● Data shown
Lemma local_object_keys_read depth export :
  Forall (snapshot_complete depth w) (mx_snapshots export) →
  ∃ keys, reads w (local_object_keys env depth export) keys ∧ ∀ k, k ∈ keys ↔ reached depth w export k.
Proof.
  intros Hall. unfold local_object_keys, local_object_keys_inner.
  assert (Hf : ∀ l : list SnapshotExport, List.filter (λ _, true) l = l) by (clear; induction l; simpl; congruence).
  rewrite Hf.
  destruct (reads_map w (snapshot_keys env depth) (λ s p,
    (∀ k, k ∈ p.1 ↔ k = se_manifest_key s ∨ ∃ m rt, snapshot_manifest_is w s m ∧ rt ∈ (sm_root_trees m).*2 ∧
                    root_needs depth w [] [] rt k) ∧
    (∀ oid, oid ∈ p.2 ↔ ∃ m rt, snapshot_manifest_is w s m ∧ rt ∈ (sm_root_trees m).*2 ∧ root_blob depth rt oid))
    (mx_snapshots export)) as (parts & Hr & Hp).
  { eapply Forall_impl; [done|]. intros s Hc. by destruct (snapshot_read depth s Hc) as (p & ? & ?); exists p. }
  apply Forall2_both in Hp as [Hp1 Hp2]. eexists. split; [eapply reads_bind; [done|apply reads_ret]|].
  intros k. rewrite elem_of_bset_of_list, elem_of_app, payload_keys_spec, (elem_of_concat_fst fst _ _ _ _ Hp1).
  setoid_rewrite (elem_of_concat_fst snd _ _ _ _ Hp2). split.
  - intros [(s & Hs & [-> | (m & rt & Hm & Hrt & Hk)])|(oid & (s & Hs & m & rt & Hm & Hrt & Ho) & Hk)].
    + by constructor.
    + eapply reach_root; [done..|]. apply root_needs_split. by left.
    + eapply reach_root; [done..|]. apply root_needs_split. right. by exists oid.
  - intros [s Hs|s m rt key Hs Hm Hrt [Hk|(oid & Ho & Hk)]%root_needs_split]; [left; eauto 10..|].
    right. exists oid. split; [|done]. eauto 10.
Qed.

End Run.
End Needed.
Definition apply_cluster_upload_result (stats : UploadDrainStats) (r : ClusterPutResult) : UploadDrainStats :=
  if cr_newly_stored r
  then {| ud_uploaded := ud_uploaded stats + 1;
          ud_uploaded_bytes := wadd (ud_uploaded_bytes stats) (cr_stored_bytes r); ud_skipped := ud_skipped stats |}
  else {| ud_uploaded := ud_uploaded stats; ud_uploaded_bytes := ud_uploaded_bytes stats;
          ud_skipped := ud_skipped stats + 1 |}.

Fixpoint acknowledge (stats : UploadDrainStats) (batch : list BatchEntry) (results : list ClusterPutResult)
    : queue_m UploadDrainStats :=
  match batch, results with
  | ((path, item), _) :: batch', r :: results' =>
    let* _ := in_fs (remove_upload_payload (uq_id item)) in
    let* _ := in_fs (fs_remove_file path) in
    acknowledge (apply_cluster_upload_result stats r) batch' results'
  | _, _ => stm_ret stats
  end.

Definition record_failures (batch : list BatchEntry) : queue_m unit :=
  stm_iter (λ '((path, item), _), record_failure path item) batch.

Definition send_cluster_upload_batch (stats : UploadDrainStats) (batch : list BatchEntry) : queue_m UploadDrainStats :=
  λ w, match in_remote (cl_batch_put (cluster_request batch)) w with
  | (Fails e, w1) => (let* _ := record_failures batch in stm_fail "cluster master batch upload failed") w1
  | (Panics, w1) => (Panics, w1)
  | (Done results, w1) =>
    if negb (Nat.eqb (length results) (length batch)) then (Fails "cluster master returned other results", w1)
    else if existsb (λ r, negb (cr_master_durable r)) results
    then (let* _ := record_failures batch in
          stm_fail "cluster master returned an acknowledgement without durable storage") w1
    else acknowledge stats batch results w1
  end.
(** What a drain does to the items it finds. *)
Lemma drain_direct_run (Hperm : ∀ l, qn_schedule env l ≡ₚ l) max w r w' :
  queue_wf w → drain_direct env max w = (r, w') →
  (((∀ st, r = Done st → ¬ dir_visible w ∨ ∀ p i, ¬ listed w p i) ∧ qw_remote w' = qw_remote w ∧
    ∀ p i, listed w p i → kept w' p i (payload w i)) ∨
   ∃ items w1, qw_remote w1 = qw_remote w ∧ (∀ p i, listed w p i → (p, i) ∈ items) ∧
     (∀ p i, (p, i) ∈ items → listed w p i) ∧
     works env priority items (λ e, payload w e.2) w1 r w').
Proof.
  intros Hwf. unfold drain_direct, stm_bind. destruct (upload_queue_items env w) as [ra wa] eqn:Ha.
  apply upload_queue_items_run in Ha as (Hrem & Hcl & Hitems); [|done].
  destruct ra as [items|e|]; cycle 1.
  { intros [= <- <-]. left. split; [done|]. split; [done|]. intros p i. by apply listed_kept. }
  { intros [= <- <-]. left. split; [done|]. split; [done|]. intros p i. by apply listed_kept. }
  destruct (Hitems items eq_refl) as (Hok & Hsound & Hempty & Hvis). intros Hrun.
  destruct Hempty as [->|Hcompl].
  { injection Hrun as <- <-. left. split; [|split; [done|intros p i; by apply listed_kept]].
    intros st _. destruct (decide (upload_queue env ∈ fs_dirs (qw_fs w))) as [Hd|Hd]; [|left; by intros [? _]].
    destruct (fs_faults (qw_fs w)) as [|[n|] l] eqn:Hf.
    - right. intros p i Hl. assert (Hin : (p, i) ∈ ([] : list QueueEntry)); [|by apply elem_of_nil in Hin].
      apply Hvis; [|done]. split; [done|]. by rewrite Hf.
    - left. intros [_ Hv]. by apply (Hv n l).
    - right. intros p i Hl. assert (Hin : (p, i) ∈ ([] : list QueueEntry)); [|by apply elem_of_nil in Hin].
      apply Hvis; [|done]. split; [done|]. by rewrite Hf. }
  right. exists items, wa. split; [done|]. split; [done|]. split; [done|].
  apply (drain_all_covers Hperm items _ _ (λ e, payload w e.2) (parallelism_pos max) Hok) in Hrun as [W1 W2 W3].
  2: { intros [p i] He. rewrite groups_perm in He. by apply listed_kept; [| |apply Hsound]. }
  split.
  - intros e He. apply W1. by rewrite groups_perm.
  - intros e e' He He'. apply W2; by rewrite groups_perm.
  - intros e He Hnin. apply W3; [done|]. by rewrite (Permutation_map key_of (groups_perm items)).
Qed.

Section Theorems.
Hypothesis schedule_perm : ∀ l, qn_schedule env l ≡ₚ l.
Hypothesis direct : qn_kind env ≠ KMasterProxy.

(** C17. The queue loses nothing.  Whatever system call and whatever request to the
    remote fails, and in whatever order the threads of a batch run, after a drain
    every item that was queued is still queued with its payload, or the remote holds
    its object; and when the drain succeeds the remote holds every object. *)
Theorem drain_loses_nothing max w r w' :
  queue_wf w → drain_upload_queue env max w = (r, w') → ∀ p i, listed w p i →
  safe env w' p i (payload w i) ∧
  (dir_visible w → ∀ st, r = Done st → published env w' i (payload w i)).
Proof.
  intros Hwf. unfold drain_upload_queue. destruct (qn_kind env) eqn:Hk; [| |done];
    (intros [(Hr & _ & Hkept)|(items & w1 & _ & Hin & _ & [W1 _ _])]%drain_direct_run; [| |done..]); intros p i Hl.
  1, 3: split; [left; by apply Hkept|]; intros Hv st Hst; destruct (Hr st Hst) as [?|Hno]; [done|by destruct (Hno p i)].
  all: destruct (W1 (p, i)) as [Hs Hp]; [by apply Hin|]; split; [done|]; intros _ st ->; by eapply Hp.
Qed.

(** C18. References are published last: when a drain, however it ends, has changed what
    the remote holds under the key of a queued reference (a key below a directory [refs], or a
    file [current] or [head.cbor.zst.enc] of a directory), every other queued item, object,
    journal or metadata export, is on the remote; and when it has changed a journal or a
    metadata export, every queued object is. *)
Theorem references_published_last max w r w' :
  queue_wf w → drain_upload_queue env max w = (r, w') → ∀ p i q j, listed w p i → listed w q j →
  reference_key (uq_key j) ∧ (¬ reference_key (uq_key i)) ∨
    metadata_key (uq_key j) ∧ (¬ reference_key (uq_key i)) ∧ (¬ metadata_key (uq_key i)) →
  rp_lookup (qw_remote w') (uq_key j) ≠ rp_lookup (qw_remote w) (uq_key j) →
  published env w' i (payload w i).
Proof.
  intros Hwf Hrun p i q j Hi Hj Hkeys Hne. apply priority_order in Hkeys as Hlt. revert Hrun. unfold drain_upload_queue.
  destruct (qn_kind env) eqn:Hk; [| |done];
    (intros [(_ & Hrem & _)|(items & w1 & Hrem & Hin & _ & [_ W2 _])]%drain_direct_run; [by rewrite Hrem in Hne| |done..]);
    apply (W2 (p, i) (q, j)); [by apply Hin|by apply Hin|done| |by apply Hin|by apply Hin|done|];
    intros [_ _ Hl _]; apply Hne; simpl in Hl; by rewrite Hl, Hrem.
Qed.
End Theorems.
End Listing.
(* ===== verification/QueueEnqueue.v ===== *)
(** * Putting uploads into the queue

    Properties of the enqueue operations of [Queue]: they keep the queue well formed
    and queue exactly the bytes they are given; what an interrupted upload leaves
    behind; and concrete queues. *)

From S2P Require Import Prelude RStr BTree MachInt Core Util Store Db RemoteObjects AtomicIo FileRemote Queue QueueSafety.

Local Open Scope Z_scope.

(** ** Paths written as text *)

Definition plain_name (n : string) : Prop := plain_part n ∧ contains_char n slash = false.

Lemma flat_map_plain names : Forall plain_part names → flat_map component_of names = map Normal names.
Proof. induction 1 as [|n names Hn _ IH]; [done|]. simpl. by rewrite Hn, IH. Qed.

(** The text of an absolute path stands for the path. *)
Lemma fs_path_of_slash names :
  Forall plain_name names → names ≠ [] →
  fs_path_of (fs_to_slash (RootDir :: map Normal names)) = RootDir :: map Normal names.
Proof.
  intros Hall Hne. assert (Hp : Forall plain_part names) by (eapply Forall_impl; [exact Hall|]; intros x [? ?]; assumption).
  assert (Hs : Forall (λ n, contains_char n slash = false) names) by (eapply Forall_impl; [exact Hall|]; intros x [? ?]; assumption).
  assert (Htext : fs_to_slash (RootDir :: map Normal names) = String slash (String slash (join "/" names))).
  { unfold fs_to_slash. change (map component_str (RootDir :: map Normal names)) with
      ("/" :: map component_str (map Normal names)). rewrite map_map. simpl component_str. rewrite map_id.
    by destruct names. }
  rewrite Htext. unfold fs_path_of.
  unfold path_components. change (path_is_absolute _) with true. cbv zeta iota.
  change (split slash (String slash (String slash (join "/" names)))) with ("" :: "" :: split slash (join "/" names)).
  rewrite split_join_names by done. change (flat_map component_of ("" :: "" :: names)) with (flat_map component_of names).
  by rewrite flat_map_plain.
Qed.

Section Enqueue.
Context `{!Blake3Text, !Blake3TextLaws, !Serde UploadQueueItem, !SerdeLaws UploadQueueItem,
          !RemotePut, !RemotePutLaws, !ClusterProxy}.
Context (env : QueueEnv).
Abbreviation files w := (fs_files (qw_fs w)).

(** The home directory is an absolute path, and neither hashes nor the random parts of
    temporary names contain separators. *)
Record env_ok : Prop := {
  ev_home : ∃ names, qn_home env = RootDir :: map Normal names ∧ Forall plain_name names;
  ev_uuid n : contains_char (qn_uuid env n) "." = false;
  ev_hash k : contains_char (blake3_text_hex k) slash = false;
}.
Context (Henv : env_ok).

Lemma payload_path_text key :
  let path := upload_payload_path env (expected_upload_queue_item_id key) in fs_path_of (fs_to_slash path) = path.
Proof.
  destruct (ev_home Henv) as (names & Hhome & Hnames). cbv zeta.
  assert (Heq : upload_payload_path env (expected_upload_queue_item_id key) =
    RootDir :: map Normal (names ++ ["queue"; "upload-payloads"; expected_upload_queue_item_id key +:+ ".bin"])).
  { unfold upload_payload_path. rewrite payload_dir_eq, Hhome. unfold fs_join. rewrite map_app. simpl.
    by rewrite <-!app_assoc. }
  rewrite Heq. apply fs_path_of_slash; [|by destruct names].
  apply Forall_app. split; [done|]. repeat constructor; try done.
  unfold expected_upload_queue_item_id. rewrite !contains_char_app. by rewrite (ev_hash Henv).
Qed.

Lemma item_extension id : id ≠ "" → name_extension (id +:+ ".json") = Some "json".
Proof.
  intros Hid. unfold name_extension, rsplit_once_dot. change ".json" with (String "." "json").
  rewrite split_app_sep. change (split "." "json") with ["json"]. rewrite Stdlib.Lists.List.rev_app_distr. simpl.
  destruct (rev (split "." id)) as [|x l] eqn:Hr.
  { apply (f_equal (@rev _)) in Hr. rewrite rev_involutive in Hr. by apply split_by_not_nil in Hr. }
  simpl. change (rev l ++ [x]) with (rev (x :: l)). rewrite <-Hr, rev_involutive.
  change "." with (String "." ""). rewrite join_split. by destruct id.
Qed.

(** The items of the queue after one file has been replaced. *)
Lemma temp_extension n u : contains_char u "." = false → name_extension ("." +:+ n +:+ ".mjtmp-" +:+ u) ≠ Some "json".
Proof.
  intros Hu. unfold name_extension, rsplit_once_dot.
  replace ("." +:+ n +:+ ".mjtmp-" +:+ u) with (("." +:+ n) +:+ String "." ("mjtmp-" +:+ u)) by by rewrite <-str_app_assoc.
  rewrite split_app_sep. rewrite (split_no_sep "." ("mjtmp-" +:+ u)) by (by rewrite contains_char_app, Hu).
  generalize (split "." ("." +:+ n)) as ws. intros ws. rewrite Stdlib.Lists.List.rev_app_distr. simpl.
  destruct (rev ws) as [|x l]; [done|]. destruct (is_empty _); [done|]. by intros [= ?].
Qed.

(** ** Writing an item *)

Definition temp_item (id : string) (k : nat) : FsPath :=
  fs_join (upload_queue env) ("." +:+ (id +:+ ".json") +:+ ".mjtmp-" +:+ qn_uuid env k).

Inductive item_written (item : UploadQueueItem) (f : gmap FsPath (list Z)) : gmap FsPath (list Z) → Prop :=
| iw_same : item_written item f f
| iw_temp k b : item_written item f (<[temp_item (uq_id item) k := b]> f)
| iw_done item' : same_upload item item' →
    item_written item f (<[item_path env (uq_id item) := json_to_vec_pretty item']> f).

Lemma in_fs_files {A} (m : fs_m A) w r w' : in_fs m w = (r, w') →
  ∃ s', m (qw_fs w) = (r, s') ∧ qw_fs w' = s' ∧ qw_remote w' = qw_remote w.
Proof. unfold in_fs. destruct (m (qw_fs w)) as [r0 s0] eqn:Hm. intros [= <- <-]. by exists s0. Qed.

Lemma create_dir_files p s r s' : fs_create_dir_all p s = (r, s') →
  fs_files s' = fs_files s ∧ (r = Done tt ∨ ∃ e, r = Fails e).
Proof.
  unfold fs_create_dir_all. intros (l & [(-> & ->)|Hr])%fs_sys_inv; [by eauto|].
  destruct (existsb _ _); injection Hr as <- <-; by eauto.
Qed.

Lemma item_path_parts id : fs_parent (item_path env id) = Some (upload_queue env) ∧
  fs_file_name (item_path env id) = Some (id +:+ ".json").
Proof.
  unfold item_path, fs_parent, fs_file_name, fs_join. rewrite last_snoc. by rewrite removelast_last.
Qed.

● What is needed
Reprint exactly the lines above that start at the one with "apply (W2 (p, i)" and end at the one with "(** * Putting uploads into the queue", keeping both and adding none.

● Task result
    apply (W2 (p, i) (q, j)); [by apply Hin|by apply Hin|done| |by apply Hin|by apply Hin|done|];
    intros [_ _ Hl _]; apply Hne; simpl in Hl; by rewrite Hl, Hrem.
Qed.
End Theorems.
End Listing.
(* ===== verification/QueueEnqueue.v ===== *)
(** * Putting uploads into the queue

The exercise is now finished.